• **Stored data entries**
(* ===== verification/Demo.v ===== *)
(** * A concrete device

    One RC queue pair in RTS with a request on each of its lists, two completion
    queues, one port, one registered memory region: the state on which the
    theorems about queue-pair handlers are instantiated. *)

From S2P Require Import Prelude Verbs Cq Srq Mr State.

Definition demo_params : Params := {|
  HZ := 1000; pib_behavior := 0; pib_manner_warn := 0; pib_manner_err := 0; attr_max_qp_wr := 16351;
  attr_max_sge := 32; attr_max_qp_init_rd_atom := 16; attr_max_qp_rd_atom := 16; attr_device_cap_flags := 0;
  phys_port_cnt := 1; pib_random_value := fun k => k; kmem_alloc_ok := fun _ => true |}.

Definition demo_cap : ib_qp_cap :=
  {| max_send_wr := 5; max_recv_wr := 2; max_send_sge := 4; max_recv_sge := 4; max_inline_data := 64 |}.
Definition demo_ah : ib_ah_attr :=
  {| ah_grh := {| gr_dgid := []; gr_flow_label := 0; gr_sgid_index := 0; gr_hop_limit := 0; gr_traffic_class := 0 |};
     ah_dlid := 2; ah_sl := 0; ah_src_path_bits := 0; ah_ah_flags := 0; ah_port_num := 1 |}.
Definition demo_attr : ib_qp_attr :=
  {| a_path_mtu := 1; a_qkey := 0; a_dest_qp_num := 9; a_qp_access_flags := 15; a_cap := demo_cap;
     a_ah_attr := demo_ah; a_alt_ah_attr := demo_ah; a_pkey_index := 0; a_alt_pkey_index := 0;
     a_en_sqd_async_notify := false; a_max_rd_atomic := 4; a_max_dest_rd_atomic := 4; a_min_rnr_timer := 1;
     a_port_num := 1; a_timeout := 14; a_retry_cnt := 7; a_rnr_retry := 3; a_path_mig_state := 0;
     a_qp_state := IB_QPS_ERR; a_cur_qp_state := IB_QPS_RTS; a_rq_psn := 0; a_sq_psn := 0; a_sq_draining := false |}.

(** A SEND of [len] bytes on the list [ty]. *)
Definition demo_swqe (wr_id len : Z) (ty : pib_swqe_list) (psn npkt sent : Z) : pib_send_wqe :=
  {| w_wr_id := wr_id; w_opcode := IB_WR_SEND; w_local_only_request := false; w_send_flags := IB_SEND_SIGNALED;
     w_total_length := len; w_sge_array := [{| sge_addr := 0x10010; sge_length := len; sge_lkey := 0x100000 |}];
     w_processing := {| p_list_type := ty; p_status := IB_WC_SUCCESS; p_based_psn := psn; p_expected_psn := psn + npkt;
       p_all_packets := npkt; p_ack_packets := 0; p_sent_packets := sent; p_schedule_time := 1000;
       p_local_ack_time := 1100; p_retry_cnt := 7; p_rnr_retry := 3; p_done := false |};
     w_ex := 0; w_inline_data_buffer := Some []; w_wr := WrNone |}.

Definition demo_swqes : gmap Z pib_send_wqe :=
  list_to_map [(0, demo_swqe 0 0 PIB_SWQE_FREE 0 0 0); (1, demo_swqe 101 700 PIB_SWQE_SUBMITTED 0 0 0);
    (2, demo_swqe 102 600 PIB_SWQE_SENDING 12 3 1); (3, demo_swqe 103 500 PIB_SWQE_WAITING 10 2 2);
    (4, demo_swqe 0 0 PIB_SWQE_FREE 0 0 0)].

Definition demo_requester : requester_t :=
  {| rq_psn := 15; rq_expected_psn := 10; rq_nr_submitted := 1; rq_submitted := [1]; rq_nr_sending := 1;
     rq_sending := [2]; rq_nr_waiting := 1; rq_waiting := [3]; rq_max_rd_atomic := 4; rq_nr_rd_atomic := 0;
     rq_free := [0; 4]; rq_swqes := demo_swqes; rq_nr_contig_requests := 0; rq_nr_contig_read_acks := 0 |}.

Definition demo_rwqe : pib_recv_wqe :=
  {| rwqe_wr_id := 201; rwqe_total_length := 600;
     rwqe_sge_array := [{| sge_addr := 0x10010; sge_length := 600; sge_lkey := 0x100000 |}] |}.

Definition demo_responder : responder_t :=
  {| rs_psn := 20; rs_nr_recv_wqe := 1; rs_recv_wqes := [demo_rwqe]; rs_nr_rd_atomic := 0; rs_acks := [];
     rs_free_rwqes := [rwqe_zero]; rs_last_OpCode := IB_OPCODE_SEND_ONLY; rs_offset := 0; rs_wr_vaddr := 0;
     rs_wr_rkey := 0; rs_wr_dmalen := 0; rs_slot_index := 0;
     rs_slots := replicate (Z.to_nat PIB_MAX_RD_ATOM) slot_zero; rs_nr_contig_read_acks := 0 |}.

Definition demo_qp : pib_qp :=
  {| qp_num := 7; qp_pd := 1; qp_type := IB_QPT_RC; qp_state := IB_QPS_RTS; qp_send_cq := 1; qp_recv_cq := 2;
     qp_attr := demo_attr;
     qp_init_attr := {| i_send_cq := Some 1; i_recv_cq := Some 2; i_srq := None; i_cap := demo_cap;
                        i_sq_sig_all := true; i_qp_type := IB_QPT_RC; i_port_num := 1 |};
     qp_event_handler := true; qp_local_ack_timeout := 67; qp_sched_on := true; qp_sched_time := 1000; qp_sched_tid := 5;
     qp_requester := demo_requester; qp_responder := demo_responder;
     qp_push_rcqe := false; qp_issue_comm_est := false; qp_issue_sq_drained := false; qp_issue_last_wqe_reached := false |}.

Definition demo_cq (n : Z) : pib_cq :=
  {| cq_num := n; cq_cqe := 8; cq_state := PIB_STATE_OK; cq_notify_flag := 0; cq_has_notified := true;
     cq_nr_cqe := 0; cq_cqe_head := []; cq_free_cqe_head := replicate 8 cqe_zero |}.

Definition demo_mr : pib_mr :=
  {| mr_num := 3; mr_lkey := 0x100000; mr_rkey := 0x200000;
     mr_umem := Some {| um_offset := 0; um_page_size := 4096; um_pages := [Some 0x8000] |}; mr_state := PIB_MR_VALID;
     mr_is_fast_reg_mr := false; mr_is_dma := false; mr_start := 0x10000; mr_length := 4096; mr_virt_addr := 0x10000;
     mr_access_flags := 15; mr_max_page_list_len := 0; mr_page_list_len := 0; mr_page_list := []; mr_page_shift := 0 |}.

Definition demo_st : st :=
  {| st_qp := demo_qp; st_cqs := list_to_map [(1, demo_cq 1); (2, demo_cq 2)]; st_srqs := empty;
     st_pd := {| pd_num := 1; pd_nr_mr := 1; pd_mr_table := {[ 0 := demo_mr ]} |}; st_mem := mem_example;
     st_ports := {[ 1 := {| port_lid := 1; port_active_mtu := IB_MTU_4096; port_pkey_table := [0xFFFF];
                            port_gid0_prefix := []; port_gids := [] |} ]};
     st_sched := {| qs_wakeup_time := 990; qs_master_tid := 6;
                    qs_tree := [{| se_time := 990; se_tid := 3; se_qp := 8 |}; {| se_time := 1000; se_tid := 5; se_qp := 7 |}] |};
     st_qp_schedule_flag := false; st_now := 1000; st_rnd := 0; st_events := [];
     st_thread := {| th_send_buffer := replicate (Z.to_nat PIB_PACKET_BUFFER) 0; th_port_num := 0; th_slid := 0; th_dlid := 0; th_src_qp_num := 0;
                     th_trace_id := 0; th_ready_to_send := false |};
     st_allocs := 0 |}.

• **Task requirements**
Exactly as written, repeat each line from the beginning of the data above to the line containing "Definition demo_ah : ib_ah_attr", inclusive.

• **Worked solution**
(* ===== verification/Demo.v ===== *)
(** * A concrete device

    One RC queue pair in RTS with a request on each of its lists, two completion
    queues, one port, one registered memory region: the state on which the
    theorems about queue-pair handlers are instantiated. *)

From S2P Require Import Prelude Verbs Cq Srq Mr State.

Definition demo_params : Params := {|
  HZ := 1000; pib_behavior := 0; pib_manner_warn := 0; pib_manner_err := 0; attr_max_qp_wr := 16351;
  attr_max_sge := 32; attr_max_qp_init_rd_atom := 16; attr_max_qp_rd_atom := 16; attr_device_cap_flags := 0;
  phys_port_cnt := 1; pib_random_value := fun k => k; kmem_alloc_ok := fun _ => true |}.

Definition demo_cap : ib_qp_cap :=
  {| max_send_wr := 5; max_recv_wr := 2; max_send_sge := 4; max_recv_sge := 4; max_inline_data := 64 |}.
Definition demo_ah : ib_ah_attr :=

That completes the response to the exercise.